Amlajorah is one of the oldest village in Kanksa CD Block in Durgapur subdivision of Paschim Bardhaman district in the state of West Bengal, India.

==Geography==
It is about 8 km from Durgapur.

==Transport==
Rajbandh (part of Howrah-Delhi main line) is the nearest railway station, which is approximately 2 km away from Amlajorah. It is also well connected by bus from Durgapur and Panagarh.

NH 19 (old numbering NH 2)/ Grand Trunk Road passes approximately 2.5 km away from the village.
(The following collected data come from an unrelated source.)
Lemma trans_histories_ok w w' : consistent w -> trans w w' -> histories_ok w'.
Proof.
  intros [_ _ _ _ Hh] Ht j.
  destruct Ht as [t evs Hmv|i old t evs Hi Hmv|i old t Hi _ Hex|q s Hq|q s Hq]; cbn.
  - (* a call is made *)
    rewrite lookup_spawn. destruct (decide (j = length (tasks w))) as [->|Hne].
    + specialize (Hh (length (tasks w))).
      rewrite lookup_ge_None_2 in Hh by lia. destruct Hh as (Hr & Hp & He & Hno).
      unfold history_ok. inversion Hmv; subst; cbn;
        rewrite ?Nat.eqb_refl, ?Hr, ?Hp, ?He; auto.
    + apply history_ok_foreign; [|apply Hh].
      eapply move_foreign; eauto.
  - (* a task moves *)
    rewrite (lookup_set_task _ _ _ _ _ Hi). destruct (decide (i = j)) as [<-|Hne].
    + specialize (Hh i). rewrite Hi in Hh. unfold history_ok in *.
      inversion Hmv; subst; cbn in *; rewrite ?Nat.eqb_refl;
        repeat match goal with
               | H : _ /\ _ |- _ => destruct H
               | H : _ \/ _ |- _ => destruct H
               end;
        repeat match goal with
               | H : attempts_of _ _ = _ |- _ => rewrite H in *; clear H
               | H : proofs_of _ _ = _ |- _ => rewrite H in *; clear H
               | H : has_expired _ _ = _ |- _ => rewrite H in *; clear H
               | H : attempt _ = _ |- _ => rewrite H in *; clear H
               end; cbn; subst; auto 10.
    + apply history_ok_foreign; [|apply Hh].
      eapply move_foreign; eauto.
  - (* a task takes the renewal branch *)
    rewrite renewal_branch_tasks, (lookup_set_task _ _ _ _ _ Hi).
    destruct (decide (i = j)) as [<-|Hne].
    + specialize (Hh i). rewrite Hi in Hh. unfold history_ok in *. cbn.
      destruct (renewal_branch_history i w) as (-> & -> & ->).
      inversion Hex; subst; cbn in *;
        repeat match goal with
               | H : _ /\ _ |- _ => destruct H
               | H : _ \/ _ |- _ => destruct H
               end; try lia;
        repeat match goal with
               | H : attempts_of _ _ = _ |- _ => rewrite H in *; clear H
               | H : proofs_of _ _ = _ |- _ => rewrite H in *; clear H
               | H : attempt _ = _ |- _ => rewrite H in *; clear H
               end; cbn; auto 10.
    + destruct (renewal_branch_log i w) as (evs & -> & Hf).
      apply (history_ok_foreign _ _ (Awaits i (target w) :: evs)); [|apply Hh].
      constructor; [exact Hne|auto].
  - apply Hh.
  - apply (history_ok_foreign _ _ [Cleared q (token (api w))]); [|apply Hh].
    repeat constructor.
Qed.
Kazi Nazrul Islam Airport at Andal is the nearest domestic airport. It commenced operations in May 2015 and is roughly 30 km from Amlajorah.

==Police station==
P.S is Kanksa which has jurisdiction over Kanksa CD Block. The area covered is 280 km^{2}.

==Education==
Amlajorah has one Higher secondary and one primary school.

Nearest engineering college is Durgapur Institute of Advanced Technology and Management.

Gouri Devi Institute of Medical Sciences is a medical college with 300-bedded multi-speciality health care venture, located approximately 2.5 km from Amlajorah.